Masoud Barzani, President of the Iraqi Kurdish region, told US Defense Secretary Ash Carter that the Kurds had succeeded in liberating Bashiqa from Islamic State.
An almost 30,000 strong coalition of US-supported Kurdish fighters, Shia militias, Sunni tribal fighters and the Iraqi army have edged their way closer to Mosul on three fronts since the much-heralded offensive to liberate it began on Monday.
Following the new push by the peshmerga near the town of Bashiqa and the retaking of Christian villages to the east of the city, in some places the frontline is now just three miles (five kilometres) away from the city's outskirts, Reuters reported.
Islamic State has staged attacks apparently aimed at distracting the advancing forces.
They hit the city of Kirkuk on Friday and yesterday they attacked Rutba, a town 360 km (225 miles) west of Baghdad, where they killed at least seven policemen, according to a police source.
The mayor, Imad al-Dulaimi, said the insurgents attacked during the night and gained entry to the town by coordinating with sleeper cells there. About 30 insurgents skirmished with tribal fighters and security forces before vanishing.
Townsend said Islamic State had staged what he called a complex attack in Rutba, which was being dealt with by Iraqi forces. The attack was intended "to try to draw our attention from Mosul", he said.
In another an attempt to repel the offensive against Mosul, Islamic State also set fire to a sulphur plant near the city. Up to 1,000 people were treated in hospital after inhaling toxic fumes.
Kirkuk, a major oil-producing centre, was under curfew and there were reports of continuing sporadic clashes yesterday.
Bashiqa's capture, if confirmed, would mark the removal of one more obstacle on the road to the northern Iraqi city.
The offensive that started on Monday to capture Mosul is backed by a US-led coalition. It is expected to become the biggest battle in Iraq since the US-led invasion in 2003.
An Iraqi forces, joined by US special forces and under American, French and British air cover, is ready to push into Mosul after recapturing Falluja and Ramadi, west of Baghdad, and seizing the Sunni stronghold of Tikrit in central Iraq.
Coalition officials have said the offensive is going well, but that it will take a long time to recapture Mosul, which has a civilian population of 1.5 million.
Between 4,000 and 8,000 Islamic State fighters have rigged the city with explosives, built oil-filled moats, dug tunnels, and trenches and are feared to be ready to use civilians as human shields.
However, Karim Sinjari, the interior minister of the Kurdish regional government, told Reuters in an interview that Islamic State fighters will put up a fierce fight because of Mosul's symbolic value for the hardline Sunni jihadis.
"If they resist in the city, especially in old Mosul, it will be a big fight ... The roads are very thin, very narrow.
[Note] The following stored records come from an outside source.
(** ** The calls *)

(** What a caller must respect: pids must not run out, init does not exit, the
    locks it names are initialised, copies out of signal state succeed, and
    [sigreturn] is not used (it reads a saved frame nobody saves). *)
Definition allowed (s : kst W) (c : call) : Prop :=
  match c with
  | CClone _ => nextpid s < 2 ^ 31 - 1
  | CExit _ => initproc s <> cproc s
  | CSigaction _ _ oldact => oldact = 0 \/ copyout_total
  | CSigprocmask _ _ oldset _ => oldset = 0 \/ copyout_total
  | CSigreturn => False
  | CSleep _ lk => plain L lk
  | CAcquireSleep a | CReleaseSleep a => a ∈ A
  | _ => True
  end.

Lemma syscall_ok me (P : kst W -> Prop) m : (me < NPROC)%nat ->
  (forall fs, Forall tail_ok fs -> triple P (m fs) (after me)) -> triple P (syscall m) (after me).
Proof.
  intros Hme Hm. eapply triple_bind; [apply (Hm [FSyscall]); by repeat constructor|].
  intros [v|]; cbn [after]; [by apply run_frame_tail|by apply triple_ret].
Qed.

Lemma triple_runs me {B} (m : M (kst W) B) Q s : runs me s -> triple (runs me) m Q -> exists a s', m s = Done a s' /\ Q a s'.
Proof. intros Hs Hm. by apply Hm. Qed.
You can't have vehicles, you can't have tanks. So it will be a fight, person by person," he said.
Islamic State leader Abu Bakr al-Baghdadi declared a caliphate and himself the leader of the world's Muslims at a Mosul mosque after seizing Iraq's second largest city in 2014.
"If Mosul is finished the caliphate they announced is finished. If they lose in Mosul, they will have no place, just Raqqa," Sinjari told Reuters in an interview.